**Task input:**
(** The run of the service, whatever the provider answers. *)
Lemma suggestions_run_outcome (self : WeatherService) (lat lon : Q) (w : world) :
  exists r tr,
    run (get_agricultural_suggestions self lat lon) w = (r, tr) /\
    requests_of tr
    = [ Request (weather_url self) (weather_query self lat lon);
        Request (forecast_url self) (forecast_query self lat lon 5) ] /\
    (r = Failure generic_fetch_error \/ exists payload, r = Success payload) /\
    (success r = true <->
     (exists d1, weather_endpoint w (weather_query self lat lon) = Body d1 /\
                 current_complete (utcoffset w) d1 = true) /\
     (exists d2, forecast_endpoint w (forecast_query self lat lon 5) = Body d2 /\
                 forecast_complete (utcoffset w) d2 = true)) /\
    (success r = true -> tr = requests_of tr).
Proof.
  destruct (weather_endpoint w (weather_query self lat lon)) as [c1|d1] eqn:E1.
  { destruct (failed_fetch_run self lat lon w) as (tr & Hrun & Hreq).
    - left. unfold current_fetch_fails, fetch_fails. now rewrite E1.
    - exists (Failure generic_fetch_error), tr.
      split; [assumption|]. split; [assumption|]. split; [now left|].
      split; [|discriminate].
      split; [discriminate | intros [(d & H & _) _]; discriminate]. }
  destruct (_format_current_weather (utcoffset w) d1) as [cw|e1] eqn:F1.
  2:{ destruct (failed_fetch_run self lat lon w) as (tr & Hrun & Hreq).
      - left. unfold current_fetch_fails, fetch_fails. rewrite E1. eauto.
      - exists (Failure generic_fetch_error), tr.
        split; [assumption|]. split; [assumption|]. split; [now left|].
        split; [|discriminate].
        split; [discriminate|]. intros [(d & H & Hd) _]. inversion H; subst d.
        destruct (complete_current_normalizes _ _ Hd). congruence. }
  destruct (forecast_endpoint w (forecast_query self lat lon 5)) as [c2|d2] eqn:E2.
  { destruct (failed_fetch_run self lat lon w) as (tr & Hrun & Hreq).
    - right. unfold forecast_fetch_fails, fetch_fails. now rewrite E2.
    - exists (Failure generic_fetch_error), tr.
      split; [assumption|]. split; [assumption|]. split; [now left|].
      split; [|discriminate].
      split; [discriminate | intros [_ (d & H & _)]; discriminate]. }
  destruct (_format_forecast_data (utcoffset w) d2) as [fc|e2] eqn:F2.
  2:{ destruct (failed_fetch_run self lat lon w) as (tr & Hrun & Hreq).
      - right. unfold forecast_fetch_fails, fetch_fails. rewrite E2. eauto.
      - exists (Failure generic_fetch_error), tr.
        split; [assumption|]. split; [assumption|]. split; [now left|].
        split; [|discriminate].
        split; [discriminate|]. intros [_ (d & H & Hd)]. inversion H; subst d.
        destruct (complete_forecast_normalizes _ _ Hd). congruence. }
  destruct (suggestions_run_success self lat lon w [] d1 d2 cw fc E1 E2 F1 F2)
    as (v & s & _ & _ & Hrun).
  do 2 eexists. split; [exact Hrun|]. split; [reflexivity|].
  split; [right; eauto|]. split; [|reflexivity].
  split; [|reflexivity]. intros _. split.
  - exists d1. split; [reflexivity|].
    destruct (current_complete (utcoffset w) d1) eqn:C; [reflexivity|].
    apply format_current_raises in C as [e He]. congruence.
  - exists d2. split; [reflexivity|].
    destruct (forecast_complete (utcoffset w) d2) eqn:C; [reflexivity|].
    apply format_forecast_raises in C as [e He]. congruence.
Qed.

**To do:**
Your answer must be every line from the entries that contains the string "right", copied as it stands.

**Output below:**
    - right. unfold forecast_fetch_fails, fetch_fails. now rewrite E2.
      - right. unfold forecast_fetch_fails, fetch_fails. rewrite E2. eauto.
  split; [right; eauto|]. split; [|reflexivity].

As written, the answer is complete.